Top of DATA FOR THIS TASK
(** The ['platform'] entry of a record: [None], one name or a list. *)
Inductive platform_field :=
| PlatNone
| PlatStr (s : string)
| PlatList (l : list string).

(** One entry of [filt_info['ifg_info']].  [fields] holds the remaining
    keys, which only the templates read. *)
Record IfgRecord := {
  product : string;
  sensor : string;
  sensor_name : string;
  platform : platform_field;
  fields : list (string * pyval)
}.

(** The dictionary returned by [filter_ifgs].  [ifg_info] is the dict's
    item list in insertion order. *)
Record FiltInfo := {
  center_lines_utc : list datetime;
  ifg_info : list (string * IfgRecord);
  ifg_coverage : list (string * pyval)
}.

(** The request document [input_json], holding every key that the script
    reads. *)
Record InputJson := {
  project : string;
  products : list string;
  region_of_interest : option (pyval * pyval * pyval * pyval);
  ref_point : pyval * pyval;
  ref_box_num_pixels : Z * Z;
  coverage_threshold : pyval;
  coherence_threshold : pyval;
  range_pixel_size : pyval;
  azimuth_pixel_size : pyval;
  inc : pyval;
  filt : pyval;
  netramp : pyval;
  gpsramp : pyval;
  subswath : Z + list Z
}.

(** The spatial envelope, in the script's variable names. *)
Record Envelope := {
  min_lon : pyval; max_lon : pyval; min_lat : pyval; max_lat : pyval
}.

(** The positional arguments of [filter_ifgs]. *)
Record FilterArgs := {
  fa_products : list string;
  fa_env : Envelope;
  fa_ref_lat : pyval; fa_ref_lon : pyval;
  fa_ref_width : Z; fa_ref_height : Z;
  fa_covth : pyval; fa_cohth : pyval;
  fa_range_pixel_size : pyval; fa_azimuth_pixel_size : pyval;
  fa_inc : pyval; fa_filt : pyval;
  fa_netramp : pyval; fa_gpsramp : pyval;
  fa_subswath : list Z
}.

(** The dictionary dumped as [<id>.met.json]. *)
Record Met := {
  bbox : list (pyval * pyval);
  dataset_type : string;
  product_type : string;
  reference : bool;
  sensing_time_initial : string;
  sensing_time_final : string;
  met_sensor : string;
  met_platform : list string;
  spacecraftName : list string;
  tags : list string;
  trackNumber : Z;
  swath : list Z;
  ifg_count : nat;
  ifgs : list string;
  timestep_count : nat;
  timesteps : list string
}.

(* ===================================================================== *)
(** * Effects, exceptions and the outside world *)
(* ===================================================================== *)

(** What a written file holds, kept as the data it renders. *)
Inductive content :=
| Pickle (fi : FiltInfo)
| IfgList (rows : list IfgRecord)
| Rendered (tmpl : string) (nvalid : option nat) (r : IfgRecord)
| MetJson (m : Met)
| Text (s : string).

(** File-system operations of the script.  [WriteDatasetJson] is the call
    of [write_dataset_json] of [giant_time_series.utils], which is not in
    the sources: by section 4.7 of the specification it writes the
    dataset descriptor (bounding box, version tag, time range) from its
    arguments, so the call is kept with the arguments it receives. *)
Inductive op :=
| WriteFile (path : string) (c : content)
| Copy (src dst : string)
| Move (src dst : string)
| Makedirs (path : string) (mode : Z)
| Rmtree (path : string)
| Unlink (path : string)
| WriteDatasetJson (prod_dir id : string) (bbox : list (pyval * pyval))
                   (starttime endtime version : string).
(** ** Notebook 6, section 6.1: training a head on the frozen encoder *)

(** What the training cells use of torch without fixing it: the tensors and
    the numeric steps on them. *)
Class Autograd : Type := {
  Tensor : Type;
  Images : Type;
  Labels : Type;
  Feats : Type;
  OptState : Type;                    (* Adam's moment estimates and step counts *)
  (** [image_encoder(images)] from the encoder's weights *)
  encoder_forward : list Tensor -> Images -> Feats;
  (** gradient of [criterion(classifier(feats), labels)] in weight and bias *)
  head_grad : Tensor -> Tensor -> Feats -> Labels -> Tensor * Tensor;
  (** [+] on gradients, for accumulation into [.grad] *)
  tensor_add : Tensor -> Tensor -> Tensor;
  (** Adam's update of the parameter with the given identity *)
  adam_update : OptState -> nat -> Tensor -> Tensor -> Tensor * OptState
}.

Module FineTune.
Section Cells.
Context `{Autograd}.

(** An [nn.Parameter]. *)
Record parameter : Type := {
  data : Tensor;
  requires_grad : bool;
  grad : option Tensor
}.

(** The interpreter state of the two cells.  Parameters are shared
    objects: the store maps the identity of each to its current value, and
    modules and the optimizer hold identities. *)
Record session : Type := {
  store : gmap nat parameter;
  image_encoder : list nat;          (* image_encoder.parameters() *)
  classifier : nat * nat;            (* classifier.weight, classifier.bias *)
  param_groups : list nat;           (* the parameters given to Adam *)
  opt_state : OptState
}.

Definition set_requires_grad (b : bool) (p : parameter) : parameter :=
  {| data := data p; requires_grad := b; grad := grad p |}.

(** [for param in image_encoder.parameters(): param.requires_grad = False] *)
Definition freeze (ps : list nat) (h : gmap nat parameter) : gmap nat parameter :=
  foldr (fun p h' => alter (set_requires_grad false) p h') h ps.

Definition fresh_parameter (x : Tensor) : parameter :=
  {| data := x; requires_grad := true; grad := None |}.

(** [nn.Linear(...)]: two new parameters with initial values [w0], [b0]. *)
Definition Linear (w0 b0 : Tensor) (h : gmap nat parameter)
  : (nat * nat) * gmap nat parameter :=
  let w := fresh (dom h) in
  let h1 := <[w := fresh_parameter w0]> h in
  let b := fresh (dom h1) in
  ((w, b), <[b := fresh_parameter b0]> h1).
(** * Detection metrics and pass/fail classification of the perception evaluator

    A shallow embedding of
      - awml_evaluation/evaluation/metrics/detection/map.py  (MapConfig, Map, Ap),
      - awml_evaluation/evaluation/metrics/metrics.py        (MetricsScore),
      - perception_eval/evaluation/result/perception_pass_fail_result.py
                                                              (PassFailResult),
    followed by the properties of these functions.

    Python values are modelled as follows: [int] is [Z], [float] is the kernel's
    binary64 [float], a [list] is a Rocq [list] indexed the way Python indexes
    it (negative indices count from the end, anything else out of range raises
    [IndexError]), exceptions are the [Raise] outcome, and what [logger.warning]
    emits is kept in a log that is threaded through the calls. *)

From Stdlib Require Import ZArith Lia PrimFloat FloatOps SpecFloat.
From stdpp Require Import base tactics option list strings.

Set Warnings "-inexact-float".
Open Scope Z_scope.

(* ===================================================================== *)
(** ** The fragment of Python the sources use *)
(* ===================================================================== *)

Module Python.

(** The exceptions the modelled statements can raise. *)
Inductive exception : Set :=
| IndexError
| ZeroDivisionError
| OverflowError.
Bottom of DATA FOR THIS TASK
WHAT TO DO: Look above for the line that contains "MetJson (m : Met)". Starting there, transcribe every line exactly until you have copied the line that contains "string) (mode : Z)".

ANSWER BELOW:
| MetJson (m : Met)
| Text (s : string).

(** File-system operations of the script.  [WriteDatasetJson] is the call
    of [write_dataset_json] of [giant_time_series.utils], which is not in
    the sources: by section 4.7 of the specification it writes the
    dataset descriptor (bounding box, version tag, time range) from its
    arguments, so the call is kept with the arguments it receives. *)
Inductive op :=
| WriteFile (path : string) (c : content)
| Copy (src dst : string)
| Move (src dst : string)
| Makedirs (path : string) (mode : Z)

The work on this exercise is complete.